▶ **Work instruction**
Only the lines from the one containing "intros Hp Hb. split." to the end of the material belong in your answer. Please copy them word for word.

▶ **Provided records**
(* ===== verification/HealthPolicy.v ===== *)
(** * Health rollout policy (backend/src/services/gitops/healthPolicy.ts)

    What a target's health verdict does to a rollout, and the readers of the
    policy frozen into a rollout generation and selected on an intent.
    [JSON.parse] and [JSON.stringify] are parameters of the readers and
    writers. *)

From Stdlib Require Import Ascii QArith Qcanon.
From S2P Require Import Prelude Json.

Inductive HealthRolloutPolicy := observe | pause | retry_once | stop | rollback.

#[export] Instance HealthRolloutPolicy_eq_dec : EqDecision HealthRolloutPolicy.
Proof. solve_decision. Defined.

Definition DEFAULT_HEALTH_ROLLOUT_POLICY : HealthRolloutPolicy := observe.

Definition HealthRolloutPolicy_str (p : HealthRolloutPolicy) : string :=
  match p with
  | observe => "observe" | pause => "pause" | retry_once => "retry_once"
  | stop => "stop" | rollback => "rollback"
  end.

Definition HEALTH_ROLLOUT_POLICIES : list HealthRolloutPolicy :=
  [observe; pause; retry_once; stop; rollback].

Definition gatesAdvancement (policy : HealthRolloutPolicy) : bool :=
  negb (bool_decide (policy = observe)).

(** [isHealthRolloutPolicy], with the mode it names. *)
Definition isHealthRolloutPolicy (value : Json) : option HealthRolloutPolicy :=
  match value with
  | JStr s => head (filter (fun p => HealthRolloutPolicy_str p = s) HEALTH_ROLLOUT_POLICIES)
  | _ => None
  end.

Record FrozenRolloutStrategy := mkStrategy {
  fs_healthPolicy : HealthRolloutPolicy;
  fs_driftMode : option string;
  fs_enabled : option bool;
}.

Inductive PolicyError :=
  | JsonError
  | NotAnObject
  | PolicyIsNull
  | UnknownPolicy (value : Json).

(** [raw.trim() === ''], for ASCII white space. *)
Fixpoint blank (s : string) : bool :=
  match s with
  | EmptyString => true
  | String c s => is_space c && blank s
  end.

Section readers.
Variable json_parse : string -> option Json.
Variable json_stringify : Json -> string.

Definition decodeFrozenRolloutStrategy (raw : option string)
    : PolicyError + FrozenRolloutStrategy :=
  match raw with
  | None => inr (mkStrategy DEFAULT_HEALTH_ROLLOUT_POLICY None None)
  | Some text =>
      if blank text then inr (mkStrategy DEFAULT_HEALTH_ROLLOUT_POLICY None None)
      else match json_parse text with
      | None => inl JsonError
      | Some (JObj decoded) =>
          let driftMode := string_field "driftMode" decoded in
          let enabled := bool_field "enabled" decoded in
          match field "healthPolicy" decoded with
          | None => inr (mkStrategy DEFAULT_HEALTH_ROLLOUT_POLICY driftMode enabled)
          | Some JNull => inl PolicyIsNull
          | Some policy =>
              match isHealthRolloutPolicy policy with
              | None => inl (UnknownPolicy policy)
              | Some p => inr (mkStrategy p driftMode enabled)
              end
          end
      | Some _ => inl NotAnObject
      end
  end.

(** [null] for an absent value. *)
Definition opt_json {A} (f : A -> Json) (o : option A) : Json :=
  match o with Some a => f a | None => JNull end.

Definition strategy_json (s : FrozenRolloutStrategy) : Json :=
  JObj [("healthPolicy", JStr (HealthRolloutPolicy_str (fs_healthPolicy s)));
        ("driftMode", opt_json JStr (fs_driftMode s));
        ("enabled", opt_json JBool (fs_enabled s))].

Definition encodeFrozenRolloutStrategy (input : FrozenRolloutStrategy) : string :=
  json_stringify (strategy_json input).

Definition decodeIntentHealthPolicy (raw : option string) : PolicyError + HealthRolloutPolicy :=
  match raw with
  | None => inr DEFAULT_HEALTH_ROLLOUT_POLICY
  | Some text =>
      if blank text then inr DEFAULT_HEALTH_ROLLOUT_POLICY
      else match json_parse text with
      | None => inl JsonError
      | Some (JObj decoded) =>
          match field "policy" decoded with
          | None | Some JNull => inr DEFAULT_HEALTH_ROLLOUT_POLICY
          | Some policy =>
              match isHealthRolloutPolicy policy with
              | None => inl (UnknownPolicy policy)
              | Some p => inr p
              end
          end
      | Some _ => inl NotAnObject
      end
  end.

Definition intent_json (policy : HealthRolloutPolicy) : Json :=
  JObj [("policy", JStr (HealthRolloutPolicy_str policy))].

Definition encodeIntentHealthPolicy (policy : HealthRolloutPolicy) : string :=
  json_stringify (intent_json policy).
End readers.

(** The column of the previous intent, if there is one, copied as it is. *)
Definition carriedHealthPolicyJson (previous : option (option string)) : option string :=
  match previous with Some (Some raw) => Some raw | _ => None end.

(** ** The decision *)

Inductive HealthVerdict := passed | failed | unknown.

Inductive HealthFenceReason :=
  | health_passed | health_failed | health_unknown | health_retried
  | health_retry_exhausted | rollout_stopped | rollback_unavailable.

Inductive HealthPolicyDecision :=
  | D_advance
  | D_retry
  | D_pause (reason : HealthFenceReason)
  | D_stop (reason : HealthFenceReason)
  | D_rollback (reason : HealthFenceReason)
  | D_none.

Definition decideHealthRolloutAction (policy : HealthRolloutPolicy) (verdict : HealthVerdict)
    (attemptsUsed : Z) (recoveryAvailable : bool) : HealthPolicyDecision :=
  if negb (gatesAdvancement policy) then D_none
  else match verdict with
  | passed => D_advance
  | unknown => D_pause health_unknown
  | failed =>
      match policy with
      | pause => D_pause health_failed
      | retry_once =>
          if attemptsUsed <? 1 then D_retry else D_pause health_retry_exhausted
      | stop => D_stop rollout_stopped
      | rollback =>
          if negb recoveryAvailable then D_pause rollback_unavailable
          else D_rollback health_failed
      | observe => D_none
      end
  end.

(** ** Theorems *)

Lemma health_decision_retry policy verdict attempts recovery :
  decideHealthRolloutAction policy verdict attempts recovery = D_retry ->
  policy = retry_once /\ verdict = failed /\ attempts < 1.
Proof.
  unfold decideHealthRolloutAction, gatesAdvancement.
  destruct policy, verdict, recovery; simpl; try done; destruct (Z.ltb_spec attempts 1); done.
Qed.

(** what each action takes, for every policy, verdict and history: a
    rollout advances only on a passed verdict of a gating policy; it retries,
    stops or rolls back only on a failed one, never on an unknown one, each only
    under the policy of that name; a retry only if none was used; a rollback
    only with a recovery point; [observe] never does anything and every other
    policy always does something. *)
Theorem health_decision_exact policy verdict attempts recovery :
  let d := decideHealthRolloutAction policy verdict attempts recovery in
  (d = D_none <-> policy = observe) /\
  (d = D_advance <-> policy <> observe /\ verdict = passed) /\
  (d = D_retry <-> policy = retry_once /\ verdict = failed /\ attempts < 1) /\
  ((exists r, d = D_stop r) <-> policy = stop /\ verdict = failed) /\
  ((exists r, d = D_rollback r) <-> policy = rollback /\ verdict = failed /\ recovery = true) /\
  (policy <> observe -> verdict = unknown -> d = D_pause health_unknown).
Proof.
  unfold decideHealthRolloutAction, gatesAdvancement.
  destruct policy, verdict, recovery; simpl; try (destruct (Z.ltb_spec attempts 1));
    repeat split; intros; try naive_solver lia.
Qed.

(** A target whose gate reports [verdicts] in turn, each after the action its
    policy chose for the one before; a retry is the only action that keeps it
    under observation. Counts the retries. *)
Fixpoint retries (policy : HealthRolloutPolicy) (recovery : bool) (attempts : Z)
    (verdicts : list HealthVerdict) : Z :=
  match verdicts with
  | [] => 0
  | v :: verdicts =>
      match decideHealthRolloutAction policy v attempts recovery with
      | D_retry => 1 + retries policy recovery (attempts + 1) verdicts
      | _ => 0
      end
  end.

Lemma retries_used policy recovery attempts verdicts : 1 <= attempts ->
  retries policy recovery attempts verdicts = 0.
Proof.
  intros H. destruct verdicts as [|v vs]; [done|]. simpl.
  destruct (decideHealthRolloutAction policy v attempts recovery) eqn:E; try done.
  apply health_decision_retry in E. lia.
Qed.

(** Whatever verdicts a target reports, it is retried at most once per
    rollout generation, and exactly once if the policy is [retry_once] and the
    first verdict is a failure. *)
Theorem retry_at_most_once policy recovery verdicts :
  retries policy recovery 0 verdicts <= 1 /\
  (policy = retry_once -> head verdicts = Some failed -> retries policy recovery 0 verdicts = 1).
Proof.
  destruct verdicts as [|v vs]; [split; [simpl; lia|done]|]. cbn [retries head].
  rewrite (retries_used policy recovery (0 + 1) vs) by lia. split.
  - destruct (decideHealthRolloutAction policy v 0 recovery); lia.
  - by intros -> [= ->].
Qed.

(** The frozen strategy of a rollout survives storage, and a stored policy that
    cannot be read is an error, never the default. *)
Lemma isHealthRolloutPolicy_str p : isHealthRolloutPolicy (JStr (HealthRolloutPolicy_str p)) = Some p.
Proof. by destruct p. Qed.

Lemma isHealthRolloutPolicy_inv v p : isHealthRolloutPolicy v = Some p ->
  v = JStr (HealthRolloutPolicy_str p).
Proof.
  destruct v as [| | |s| |]; try done. simpl. by intros <-%head_filter_Some.
Qed.

(** A strategy written with a rollout generation is read back as written,
    under the round trip of the JSON library on it; and a generation reads as
    [observe] only when it says so, or predates the policy (no column, a blank
    one, or an object without the key): a null or unknown policy is an error. *)
Theorem frozen_strategy_roundtrip json_parse json_stringify s :
  json_parse (json_stringify (strategy_json s)) = Some (strategy_json s) ->
  blank (json_stringify (strategy_json s)) = false ->
  decodeFrozenRolloutStrategy json_parse (Some (encodeFrozenRolloutStrategy json_stringify s))
    = inr s /\
  (forall raw s', decodeFrozenRolloutStrategy json_parse raw = inr s' ->
     fs_healthPolicy s' = observe ->
     match raw with
     | None => True
     | Some text => blank text = true \/ exists fs, json_parse text = Some (JObj fs) /\
         (field "healthPolicy" fs = None \/ field "healthPolicy" fs = Some (JStr "observe"))
     end).
Proof.
  intros Hp Hb. split.
  - unfold decodeFrozenRolloutStrategy, encodeFrozenRolloutStrategy. rewrite Hb, Hp.
    unfold strategy_json. destruct s as [p d e]. simpl field. cbv iota.
    rewrite isHealthRolloutPolicy_str. unfold string_field, bool_field. simpl.
    by destruct d, e.
  - intros [text|] s' H Ho; [|done]. revert H. unfold decodeFrozenRolloutStrategy.
    destruct (blank text); [by left|]. destruct (json_parse text) as [[| | | | |fs]|]; try done.
    intros H. right. exists fs. split; [done|].
    destruct (field "healthPolicy" fs) as [v|]; [|by left]. right.
    destruct (isHealthRolloutPolicy v) as [p|] eqn:E; [|by destruct v].
    apply isHealthRolloutPolicy_inv in E as ->. injection H as <-. simpl in Ho. by subst p.
Qed.

Lemma frozen_strategy_roundtrip_witness :
  let s := mkStrategy rollback (Some "enforce") None in
  let parse t := if decide (t = "stored") then Some (strategy_json s) else None in
  decodeFrozenRolloutStrategy parse (Some (encodeFrozenRolloutStrategy (fun _ => "stored") s))
    = inr s.
Proof.
  refine (proj1 (frozen_strategy_roundtrip
    (fun t => if decide (t = "stored")
              then Some (strategy_json (mkStrategy rollback (Some "enforce") None)) else None)
    (fun _ => "stored") (mkStrategy rollback (Some "enforce") None) _ _)); reflexivity.
Defined.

▶ **Exercise answer**
  intros Hp Hb. split.
  - unfold decodeFrozenRolloutStrategy, encodeFrozenRolloutStrategy. rewrite Hb, Hp.
    unfold strategy_json. destruct s as [p d e]. simpl field. cbv iota.
    rewrite isHealthRolloutPolicy_str. unfold string_field, bool_field. simpl.
    by destruct d, e.
  - intros [text|] s' H Ho; [|done]. revert H. unfold decodeFrozenRolloutStrategy.
    destruct (blank text); [by left|]. destruct (json_parse text) as [[| | | | |fs]|]; try done.
    intros H. right. exists fs. split; [done|].
    destruct (field "healthPolicy" fs) as [v|]; [|by left]. right.
    destruct (isHealthRolloutPolicy v) as [p|] eqn:E; [|by destruct v].
    apply isHealthRolloutPolicy_inv in E as ->. injection H as <-. simpl in Ho. by subst p.
Qed.

Lemma frozen_strategy_roundtrip_witness :
  let s := mkStrategy rollback (Some "enforce") None in
  let parse t := if decide (t = "stored") then Some (strategy_json s) else None in
  decodeFrozenRolloutStrategy parse (Some (encodeFrozenRolloutStrategy (fun _ => "stored") s))
    = inr s.
Proof.
  refine (proj1 (frozen_strategy_roundtrip
    (fun t => if decide (t = "stored")
              then Some (strategy_json (mkStrategy rollback (Some "enforce") None)) else None)
    (fun _ => "stored") (mkStrategy rollback (Some "enforce") None) _ _)); reflexivity.
Defined.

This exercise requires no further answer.